_EXERCISE BRIEF_
Print the first line of the records below and every line after it, up to and including the line with "md_MediaGiB : Z;". Print nothing else.

RECORDS TO USE Start Marker

(* ===== verification/CsConfig.v ===== *)
(** * Client-service intent: data, defaults, normalisation, cloning
    ([internal/clientservices/config.go])

    A Go pointer field is an [option] ([nil] is [None]); [float64] values are
    binary64 [spec_float]s.  Slices are lists: the code never distinguishes a
    nil from an empty slice. *)

From S2P Require Export Model.
From Stdlib Require Export SpecFloat.

Open Scope Z_scope.

Module CsConfig.
Import Model.

Definition LeaseDuration12Hours : string := "12h".
Definition ScopeReservationsOnly : string := "reservations-only".
Definition ScopePool : string := "pool".
Definition DNSResolverPort : Z := 853.
Definition ProbeAddressStart : Z := 250.
Definition ProbeAddressEnd : Z := 254.

Record MediaAliases := mkMediaAliases {
  ma_Radarr : string; ma_Sonarr : string; ma_Bazarr : string;
  ma_Prowlarr : string; ma_Trailarr : string;
}.

Record System := mkSystem {
  sy_Name : string;
  sy_VMID : Z;
  sy_Kind : string;
  sy_GuestName : string;
  sy_MAC : string;
  sy_Address : string;
  sy_Port : Z;
  sy_HomePort : Z;
  sy_DNSName : string;
  sy_Monitoring : bool;
}.

Record MediaConfig := mkMediaConfig {
  md_Enabled : bool;
  md_MediaGiB : Z;
  md_ApplicationDomain : string;
  md_Aliases : MediaAliases;
}.

Record ObservabilityCollectionBindings := mkBindings {
  ob_Controller : string; ob_ProxmoxHost : string; ob_Runtime : string;
}.

Record PushoverConfig := mkPushover {
  po_Enabled : option bool; po_Title : string; po_Priority : Z;
}.

Record BifrostUpstream := mkBifrostUpstream {
  bu_Name : string; bu_BaseURL : string; bu_SecretRef : string;
}.
Record BifrostModel := mkBifrostModel {
  bm_Alias : string; bm_Upstream : string; bm_Model : string;
}.
Record BifrostConfig := mkBifrostConfig {
  bc_ClientCredential : string;
  bc_Upstreams : list BifrostUpstream;
  bc_Models : list BifrostModel;
}.

Record HolmesConfig := mkHolmes {
  ho_Enabled : option bool;
  ho_ModelAlias : string;
  ho_DailyBudgetUSD : spec_float;
  ho_InvestigationBudgetUSD : spec_float;
  ho_InvestigationDeadlineSecs : Z;
  ho_MaxRounds : Z;
  ho_MaxQueue : Z;
  ho_RetentionDays : Z;
  ho_Bifrost : BifrostConfig;
}.

(** The nested [LoggingConfig], [MonitoringConfig] and [AlertsConfig] structs
    are inlined: one field each for the values they hold. *)
Record ObservabilityConfig := mkObservability {
  os_Enabled : option bool;
  os_PublicDomain : string;
  os_Collection : ObservabilityCollectionBindings;
  os_LoggingRetentionDays : Z;
  os_MonitoringRetentionDays : Z;
  os_Holmes : option HolmesConfig;
  os_Pushover : option PushoverConfig;
}.

Record VPNForward := mkForward {
  f_Name : string; f_Reservation : string; f_Protocols : list string; f_Port : Z;
}.
Record VPNConfig := mkVPN {
  v_Enabled : option bool;
  v_Location : string;
  v_Clients : list string;
  v_Forwards : list VPNForward;
}.

Record DNSUpstream := mkUpstream { u_Address : string; u_Port : Z; u_TLSName : string; u_ECS : bool }.
Record DNSRecord := mkRecord { r_Name : string; r_Type : string; r_Value : string }.
Record DNSConfig := mkDNS {
  d_Enabled : option bool;
  d_Upstreams : list DNSUpstream;
  d_Records : list DNSRecord;
  d_Infrastructure : list DNSRecord;
}.

Record DHCPScope := mkScope {
  sc_Zone : string; sc_Mode : string; sc_PoolStart : string; sc_PoolEnd : string;
  sc_PublishNames : option bool;
}.
Record Reservation := mkReservation {
  rv_Name : string; rv_Zone : string; rv_MAC : string; rv_Address : string;
}.
Record TimeConfig := mkTime { t_Upstreams : list string; t_Serve : option bool }.
Record DHCPConfig := mkDHCP {
  h_Enabled : option bool;
  h_LeaseDuration : string;
  h_Scopes : list DHCPScope;
  h_Reservations : list Reservation;
  h_Time : TimeConfig;
}.

Record Modules := mkModules {
  m_Systems : list System;
  m_Tailnet : option bool;          (* TailnetConfig{Enabled} *)
  m_DNS : option DNSConfig;
  m_DHCP : option DHCPConfig;
  m_VPN : option VPNConfig;
  m_Observability : option ObservabilityConfig;
  m_Media : option MediaConfig;
  m_Arrstack : option MediaConfig;
}.

#[export] Instance DNSUpstream_eq_dec : EqDecision DNSUpstream.
Proof. solve_decision. Defined.
#[export] Instance DNSRecord_eq_dec : EqDecision DNSRecord.
Proof. solve_decision. Defined.
#[export] Instance DHCPScope_eq_dec : EqDecision DHCPScope.
Proof. solve_decision. Defined.
#[export] Instance Reservation_eq_dec : EqDecision Reservation.
Proof. solve_decision. Defined.

(** ** Defaults *)

Definition DefaultDNSUpstreams : list DNSUpstream := [
  mkUpstream "9.9.9.9" DNSResolverPort "dns.quad9.net" false;
  mkUpstream "149.112.112.112" DNSResolverPort "dns.quad9.net" false
].

Definition DefaultTimeUpstreams : list string := ["162.159.200.1"; "17.253.34.125"; "129.6.15.28"].

Definition DefaultScopes : list DHCPScope := [
  mkScope "TRANSIT" ScopeReservationsOnly "" "" None;
  mkScope "INFRA" ScopeReservationsOnly "" "" None;
  mkScope "SERVERS" ScopePool "10.10.20.100" "10.10.20.199" None;
  mkScope "TRUSTED" ScopePool "10.10.30.100" "10.10.30.199" None;
  mkScope "SANDBOX" ScopePool "10.10.40.100" "10.10.40.199" (Some false);
  mkScope "MGMT" ScopeReservationsOnly "" "" None
].

Definition Enabled (p : option bool) : bool := match p with Some b => b | None => false end.

(** ** Reservations *)

Section reservations.
Context `{GoUnicode}.

Definition reservation_key (name : string) : string := to_lower (trim_space name).

Definition ResolveReservation (m : Modules) (name : string) : option Reservation :=
  match m_DHCP m with
  | None => None
  | Some dhcp =>
      let want := reservation_key name in
      List.find (fun r => reservation_key (rv_Name r) == want) (h_Reservations dhcp)
  end.
End reservations.

(** ** Normalize *)

Definition or_default {A : Type} (xs dflt : list A) : list A :=
  if (length xs =? 0)%nat then dflt else xs.

Definition normalize_media (m : MediaConfig) : MediaConfig :=
  mkMediaConfig (md_Enabled m) (if md_MediaGiB m =? 0 then 256 else md_MediaGiB m)
    (md_ApplicationDomain m) (md_Aliases m).

Definition normalize_dns (d : DNSConfig) : DNSConfig :=
  mkDNS (d_Enabled d)
    (if Enabled (d_Enabled d) then or_default (d_Upstreams d) DefaultDNSUpstreams else d_Upstreams d)
    (d_Records d) (d_Infrastructure d).

Definition normalize_dhcp (h : DHCPConfig) : DHCPConfig :=
  if Enabled (h_Enabled h) then
    mkDHCP (h_Enabled h)
      (if h_LeaseDuration h == "" then LeaseDuration12Hours else h_LeaseDuration h)
      (or_default (h_Scopes h) DefaultScopes)
      (h_Reservations h)
      (mkTime (or_default (t_Upstreams (h_Time h)) DefaultTimeUpstreams)
         (match t_Serve (h_Time h) with None => Some true | s => s end))
  else h.

Definition Normalize (m : Modules) : Modules :=
  let media := match m_Media m with None => m_Arrstack m | media => media end in
  let media' := normalize_media <$> media in
  mkModules (m_Systems m) (m_Tailnet m) (normalize_dns <$> m_DNS m) (normalize_dhcp <$> m_DHCP m)
    (m_VPN m) (m_Observability m) media'
    (match media' with Some _ => media' | None => m_Arrstack m end).

(** The values [Clone] produces: a deep copy, without the [Arrstack] alias. *)
Definition Clone (m : Modules) : Modules :=
  mkModules (m_Systems m) (m_Tailnet m) (m_DNS m) (m_DHCP m) (m_VPN m) (m_Observability m)
    (m_Media m) None.

(** Derives DHCP reservations from the registered systems. *)
Definition SystemsExpanded `{GoUnicode} (m : Modules) : Modules :=
  let result := Clone m in
  match m_DHCP result with
  | None => result
  | Some h =>
      let derived := (fun s => mkReservation (to_lower (sy_Name s)) "SERVERS" (sy_MAC s) (sy_Address s))
                       <$> m_Systems result in
      mkModules (m_Systems result) (m_Tailnet result) (m_DNS result)
        (Some (mkDHCP (h_Enabled h) (h_LeaseDuration h) (h_Scopes h)
                 (h_Reservations h ++ derived) (h_Time h)))
        (m_VPN result) (m_Observability result) (m_Media result) (m_Arrstack result)
  end.

Definition SortedRecords (m : Modules) : list DNSRecord :=
  match m_DNS m with None => [] | Some d => sort_by r_Name (d_Records d) end.

(** ** Lemmas *)

Lemma or_default_idemp {A} (xs d : list A) : or_default (or_default xs d) d = or_default xs d.
Proof. unfold or_default. destruct xs as [|x xs]; cbn; [|done]. destruct d; done. Qed.

Lemma normalize_media_idemp m : normalize_media (normalize_media m) = normalize_media m.
Proof.
  unfold normalize_media. cbn. destruct (Z.eqb_spec (md_MediaGiB m) 0); cbn; [done|].
  by destruct (Z.eqb_spec (md_MediaGiB m) 0).
Qed.

Lemma normalize_dns_idemp d : normalize_dns (normalize_dns d) = normalize_dns d.
Proof. unfold normalize_dns. cbn. destruct (Enabled (d_Enabled d)); [|done]. by rewrite or_default_idemp. Qed.

Lemma normalize_dhcp_idemp h : normalize_dhcp (normalize_dhcp h) = normalize_dhcp h.
Proof.
  unfold normalize_dhcp. destruct (Enabled (h_Enabled h)) eqn:E; cbn; rewrite E; [|done].
  rewrite !or_default_idemp. do 2 f_equal.
  - destruct (h_LeaseDuration h == "") eqn:El; [done|by rewrite El].
  - by destruct (t_Serve (h_Time h)).
Qed.

Lemma fmap_idemp {A} (f : A → A) (o : option A) : (∀ x, f (f x) = f x) → f <$> (f <$> o) = f <$> o.
Proof. intros Hf. destruct o; cbn; by rewrite ?Hf. Qed.

Lemma Normalize_idemp m : Normalize (Normalize m) = Normalize m.
Proof.
  unfold Normalize. cbn.
  rewrite (fmap_idemp _ (m_DNS m) normalize_dns_idemp), (fmap_idemp _ (m_DHCP m) normalize_dhcp_idemp).
  destruct (m_Media m); cbn; rewrite ?normalize_media_idemp; [done|].
  destruct (m_Arrstack m); cbn; rewrite ?normalize_media_idemp; done.
Qed.

Lemma Normalize_Systems m : m_Systems (Normalize m) = m_Systems m.
Proof. done. Qed.
End CsConfig.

RECORDS TO USE End Marker

_ANSWER SECTION_
(* ===== verification/CsConfig.v ===== *)
(** * Client-service intent: data, defaults, normalisation, cloning
    ([internal/clientservices/config.go])

    A Go pointer field is an [option] ([nil] is [None]); [float64] values are
    binary64 [spec_float]s.  Slices are lists: the code never distinguishes a
    nil from an empty slice. *)

From S2P Require Export Model.
From Stdlib Require Export SpecFloat.

Open Scope Z_scope.

Module CsConfig.
Import Model.

Definition LeaseDuration12Hours : string := "12h".
Definition ScopeReservationsOnly : string := "reservations-only".
Definition ScopePool : string := "pool".
Definition DNSResolverPort : Z := 853.
Definition ProbeAddressStart : Z := 250.
Definition ProbeAddressEnd : Z := 254.

Record MediaAliases := mkMediaAliases {
  ma_Radarr : string; ma_Sonarr : string; ma_Bazarr : string;
  ma_Prowlarr : string; ma_Trailarr : string;
}.

Record System := mkSystem {
  sy_Name : string;
  sy_VMID : Z;
  sy_Kind : string;
  sy_GuestName : string;
  sy_MAC : string;
  sy_Address : string;
  sy_Port : Z;
  sy_HomePort : Z;
  sy_DNSName : string;
  sy_Monitoring : bool;
}.

Record MediaConfig := mkMediaConfig {
  md_Enabled : bool;
  md_MediaGiB : Z;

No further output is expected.